■ **DATA RECORDS**:

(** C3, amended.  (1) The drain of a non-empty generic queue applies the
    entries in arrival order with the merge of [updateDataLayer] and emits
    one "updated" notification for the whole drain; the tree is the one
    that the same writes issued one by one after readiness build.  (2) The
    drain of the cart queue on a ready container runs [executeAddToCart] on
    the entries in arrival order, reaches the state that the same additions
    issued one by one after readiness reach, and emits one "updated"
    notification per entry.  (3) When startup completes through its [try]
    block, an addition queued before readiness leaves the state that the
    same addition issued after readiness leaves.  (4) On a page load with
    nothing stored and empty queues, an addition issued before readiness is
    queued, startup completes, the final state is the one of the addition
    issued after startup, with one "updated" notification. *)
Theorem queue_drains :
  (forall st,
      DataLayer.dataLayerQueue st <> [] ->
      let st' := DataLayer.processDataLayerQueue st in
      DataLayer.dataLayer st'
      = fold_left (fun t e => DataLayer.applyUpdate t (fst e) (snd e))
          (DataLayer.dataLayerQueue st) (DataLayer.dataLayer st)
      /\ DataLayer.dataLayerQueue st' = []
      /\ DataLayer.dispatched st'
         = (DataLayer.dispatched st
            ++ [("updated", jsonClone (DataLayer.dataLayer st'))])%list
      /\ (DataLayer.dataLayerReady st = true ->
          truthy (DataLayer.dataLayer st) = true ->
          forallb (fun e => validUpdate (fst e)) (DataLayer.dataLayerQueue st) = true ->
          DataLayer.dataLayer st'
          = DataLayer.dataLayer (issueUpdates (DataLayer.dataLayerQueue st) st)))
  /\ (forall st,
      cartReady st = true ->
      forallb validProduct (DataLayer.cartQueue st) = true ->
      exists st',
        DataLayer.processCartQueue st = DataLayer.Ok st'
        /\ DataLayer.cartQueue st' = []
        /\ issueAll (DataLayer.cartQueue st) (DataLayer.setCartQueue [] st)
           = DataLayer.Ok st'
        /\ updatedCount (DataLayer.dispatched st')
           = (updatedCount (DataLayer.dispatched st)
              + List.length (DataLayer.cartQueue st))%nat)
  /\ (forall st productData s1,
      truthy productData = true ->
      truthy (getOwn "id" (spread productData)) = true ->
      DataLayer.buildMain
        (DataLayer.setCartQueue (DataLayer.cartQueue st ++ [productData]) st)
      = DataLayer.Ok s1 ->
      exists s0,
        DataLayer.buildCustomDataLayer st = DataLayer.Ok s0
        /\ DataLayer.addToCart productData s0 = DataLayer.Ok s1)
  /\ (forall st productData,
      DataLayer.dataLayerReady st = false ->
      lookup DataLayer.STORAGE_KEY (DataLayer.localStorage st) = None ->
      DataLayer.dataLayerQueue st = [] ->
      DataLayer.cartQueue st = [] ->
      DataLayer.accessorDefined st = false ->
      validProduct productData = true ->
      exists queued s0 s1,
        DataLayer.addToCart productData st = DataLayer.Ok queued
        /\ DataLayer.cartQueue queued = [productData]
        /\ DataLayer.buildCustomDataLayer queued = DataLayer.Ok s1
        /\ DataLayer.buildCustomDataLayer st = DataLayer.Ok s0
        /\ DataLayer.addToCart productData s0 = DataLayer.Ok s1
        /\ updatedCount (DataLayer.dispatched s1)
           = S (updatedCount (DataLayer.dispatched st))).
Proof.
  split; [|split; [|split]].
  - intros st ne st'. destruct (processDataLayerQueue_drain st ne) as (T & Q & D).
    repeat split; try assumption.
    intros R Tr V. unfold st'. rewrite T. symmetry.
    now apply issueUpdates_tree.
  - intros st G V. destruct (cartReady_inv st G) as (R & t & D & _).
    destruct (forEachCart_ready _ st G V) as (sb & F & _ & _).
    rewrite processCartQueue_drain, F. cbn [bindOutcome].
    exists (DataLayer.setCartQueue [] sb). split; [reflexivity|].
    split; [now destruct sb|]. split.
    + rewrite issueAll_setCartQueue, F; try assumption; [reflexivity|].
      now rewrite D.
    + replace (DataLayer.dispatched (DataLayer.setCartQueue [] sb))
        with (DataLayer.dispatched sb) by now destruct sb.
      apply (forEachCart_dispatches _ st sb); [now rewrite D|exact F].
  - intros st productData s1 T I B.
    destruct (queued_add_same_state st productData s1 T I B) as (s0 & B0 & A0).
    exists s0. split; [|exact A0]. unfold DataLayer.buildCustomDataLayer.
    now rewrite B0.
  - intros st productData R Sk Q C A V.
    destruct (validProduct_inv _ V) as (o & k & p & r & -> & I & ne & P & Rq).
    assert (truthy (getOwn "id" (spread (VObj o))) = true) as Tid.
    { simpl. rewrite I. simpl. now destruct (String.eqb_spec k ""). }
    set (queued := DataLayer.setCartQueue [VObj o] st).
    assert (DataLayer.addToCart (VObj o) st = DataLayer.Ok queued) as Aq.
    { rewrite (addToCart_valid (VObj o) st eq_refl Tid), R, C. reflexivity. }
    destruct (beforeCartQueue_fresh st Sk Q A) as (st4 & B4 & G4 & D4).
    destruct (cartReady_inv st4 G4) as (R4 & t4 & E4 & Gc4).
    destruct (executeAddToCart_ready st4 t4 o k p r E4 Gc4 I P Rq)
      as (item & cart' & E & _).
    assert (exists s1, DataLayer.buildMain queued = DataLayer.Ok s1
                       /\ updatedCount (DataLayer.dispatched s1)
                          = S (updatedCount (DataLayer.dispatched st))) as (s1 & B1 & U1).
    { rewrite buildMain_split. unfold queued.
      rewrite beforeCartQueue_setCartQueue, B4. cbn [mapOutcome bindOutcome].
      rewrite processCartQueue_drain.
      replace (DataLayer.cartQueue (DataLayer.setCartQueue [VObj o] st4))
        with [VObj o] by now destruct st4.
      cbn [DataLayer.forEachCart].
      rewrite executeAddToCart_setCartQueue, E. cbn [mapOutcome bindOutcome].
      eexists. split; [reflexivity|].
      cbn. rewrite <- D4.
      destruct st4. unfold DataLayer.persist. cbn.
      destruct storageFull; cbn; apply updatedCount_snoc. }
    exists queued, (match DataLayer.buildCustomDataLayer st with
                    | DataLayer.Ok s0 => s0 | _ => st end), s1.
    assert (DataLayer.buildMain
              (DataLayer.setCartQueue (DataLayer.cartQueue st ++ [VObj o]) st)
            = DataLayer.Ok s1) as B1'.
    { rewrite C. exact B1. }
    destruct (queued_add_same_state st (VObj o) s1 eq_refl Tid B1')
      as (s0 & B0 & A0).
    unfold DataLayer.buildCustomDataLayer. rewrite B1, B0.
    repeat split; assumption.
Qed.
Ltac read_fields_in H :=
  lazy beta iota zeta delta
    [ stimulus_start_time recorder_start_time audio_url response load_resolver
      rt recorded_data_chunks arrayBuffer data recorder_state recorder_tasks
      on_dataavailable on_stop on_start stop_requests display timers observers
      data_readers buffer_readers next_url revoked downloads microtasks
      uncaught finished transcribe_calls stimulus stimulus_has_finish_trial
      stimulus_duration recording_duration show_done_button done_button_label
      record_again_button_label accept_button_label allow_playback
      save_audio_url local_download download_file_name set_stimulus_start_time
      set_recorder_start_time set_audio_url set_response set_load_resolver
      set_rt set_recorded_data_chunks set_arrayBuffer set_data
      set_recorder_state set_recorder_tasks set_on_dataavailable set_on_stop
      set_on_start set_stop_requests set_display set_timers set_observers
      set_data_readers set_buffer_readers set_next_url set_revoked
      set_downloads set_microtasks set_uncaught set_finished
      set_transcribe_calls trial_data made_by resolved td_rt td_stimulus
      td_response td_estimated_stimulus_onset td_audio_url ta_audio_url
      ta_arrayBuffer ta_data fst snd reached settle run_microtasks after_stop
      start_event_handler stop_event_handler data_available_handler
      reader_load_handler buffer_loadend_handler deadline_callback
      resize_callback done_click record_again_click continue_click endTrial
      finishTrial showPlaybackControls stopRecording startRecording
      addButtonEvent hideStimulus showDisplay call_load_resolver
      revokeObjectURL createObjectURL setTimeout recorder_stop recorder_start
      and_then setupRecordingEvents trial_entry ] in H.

■ **TASK BRIEF**: From the top of the listing above, restate each line word for word up to and including the line with "e) (snd e))"; add nothing else.

■ **ANSWER SECTION**:
(** C3, amended.  (1) The drain of a non-empty generic queue applies the
    entries in arrival order with the merge of [updateDataLayer] and emits
    one "updated" notification for the whole drain; the tree is the one
    that the same writes issued one by one after readiness build.  (2) The
    drain of the cart queue on a ready container runs [executeAddToCart] on
    the entries in arrival order, reaches the state that the same additions
    issued one by one after readiness reach, and emits one "updated"
    notification per entry.  (3) When startup completes through its [try]
    block, an addition queued before readiness leaves the state that the
    same addition issued after readiness leaves.  (4) On a page load with
    nothing stored and empty queues, an addition issued before readiness is
    queued, startup completes, the final state is the one of the addition
    issued after startup, with one "updated" notification. *)
Theorem queue_drains :
  (forall st,
      DataLayer.dataLayerQueue st <> [] ->
      let st' := DataLayer.processDataLayerQueue st in
      DataLayer.dataLayer st'
      = fold_left (fun t e => DataLayer.applyUpdate t (fst e) (snd e))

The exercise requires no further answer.